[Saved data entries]
(** * Discipline classifier: taxonomy, result validation and expert roles

    A shallow embedding of the pure logic of the discipline classifier
    agent (parsing and repair of the classification oracle's artifact, the
    validation pass, the expert-role derivation, the section-type inference
    of the paper parser and the storage payload of a classification),
    followed by the properties the specification states about it. *)

From Stdlib Require Import List ZArith QArith String Ascii Bool Lia Lqa.
From Stdlib Require Import Permutation Sorted.
Import ListNotations.

Local Open Scope string_scope.
Local Open Scope list_scope.
Local Open Scope Z_scope.

(* ------------------------------------------------------------------ *)
(** * The Python primitives the code relies on *)

Module Py.

(** Keys of a [dict]: equality is decided the way Python compares the
    key types used here ([int] and [str]). *)
Class Key (K : Type) := {
  key_eqb : K -> K -> bool;
  key_eqb_spec : forall x y, reflect (x = y) (key_eqb x y)
}.

#[global] Instance Key_Z : Key Z :=
  {| key_eqb := Z.eqb; key_eqb_spec := Z.eqb_spec |}.

#[global] Instance Key_string : Key string :=
  {| key_eqb := String.eqb; key_eqb_spec := String.eqb_spec |}.

(** A [dict] literal, in insertion order. *)
Definition dict (K V : Type) : Type := list (K * V).

(** [d.get(k)]: the value bound to [k], [None] when there is none. *)
Fixpoint get {K V} `{Key K} (d : dict K V) (k : K) : option V :=
  match d with
  | [] => None
  | (k', v) :: d' => if key_eqb k' k then Some v else get d' k
  end.

(** [d.get(k, default)]. *)
Definition get_default {K V} `{Key K} (d : dict K V) (k : K) (default : V) : V :=
  match get d k with
  | Some v => v
  | None => default
  end.

(** [list(d.values())]. *)
Definition values {K V} (d : dict K V) : list V := map snd d.

(** The value read from a decoded JSON object by [obj.get(key, default)],
    where the field [key], when present, holds [Some] value. *)
Definition field_get {V} (field : option V) (default : V) : V :=
  match field with
  | Some v => v
  | None => default
  end.

(** Numbers as [json.loads] yields them: an [int], or a [float] that is
    finite (its exact rational value) or one of the three special values
    the decoder accepts ([Infinity], [-Infinity], [NaN]).  The code only
    compares numbers and never computes with them, so no rounding is
    involved. *)
Inductive number : Type :=
| Int (z : Z)
| Float (q : Q)
| Inf
| NegInf
| NaN.

Definition finite (a : number) : option Q :=
  match a with
  | Int z => Some (inject_Z z)
  | Float q => Some q
  | _ => None
  end.

Definition Qltb (p q : Q) : bool := negb (Qle_bool q p).

(** [a < b] (and [b > a]): false whenever one side is [NaN]. *)
Definition lt (a b : number) : bool :=
  match a, b with
  | NaN, _ | _, NaN => false
  | _, NegInf | Inf, _ => false
  | NegInf, _ | _, Inf => true
  | _, _ =>
      match finite a, finite b with
      | Some p, Some q => Qltb p q
      | _, _ => false
      end
  end.

(** [a == b]. *)
Definition eqb (a b : number) : bool :=
  match a, b with
  | NaN, _ | _, NaN => false
  | Inf, Inf | NegInf, NegInf => true
  | _, _ =>
      match finite a, finite b with
      | Some p, Some q => Qeq_bool p q
      | _, _ => false
      end
  end.

(** The builtin [max(a, b)]: the first argument is kept unless the second
    is strictly greater. *)
Definition max (a b : number) : number := if lt a b then b else a.

(** The builtin [min(a, b)]: the first argument is kept unless the second
    is strictly smaller. *)
Definition min (a b : number) : number := if lt b a then b else a.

(ABOUT THIS EXERCISE): Lines from the start of the entries through the one containing "Local Open Scope Z_scope." are to be set down again exactly, both ends included.

(ANSWER):
(** * Discipline classifier: taxonomy, result validation and expert roles

    A shallow embedding of the pure logic of the discipline classifier
    agent (parsing and repair of the classification oracle's artifact, the
    validation pass, the expert-role derivation, the section-type inference
    of the paper parser and the storage payload of a classification),
    followed by the properties the specification states about it. *)

From Stdlib Require Import List ZArith QArith String Ascii Bool Lia Lqa.
From Stdlib Require Import Permutation Sorted.
Import ListNotations.

Local Open Scope string_scope.
Local Open Scope list_scope.
Local Open Scope Z_scope.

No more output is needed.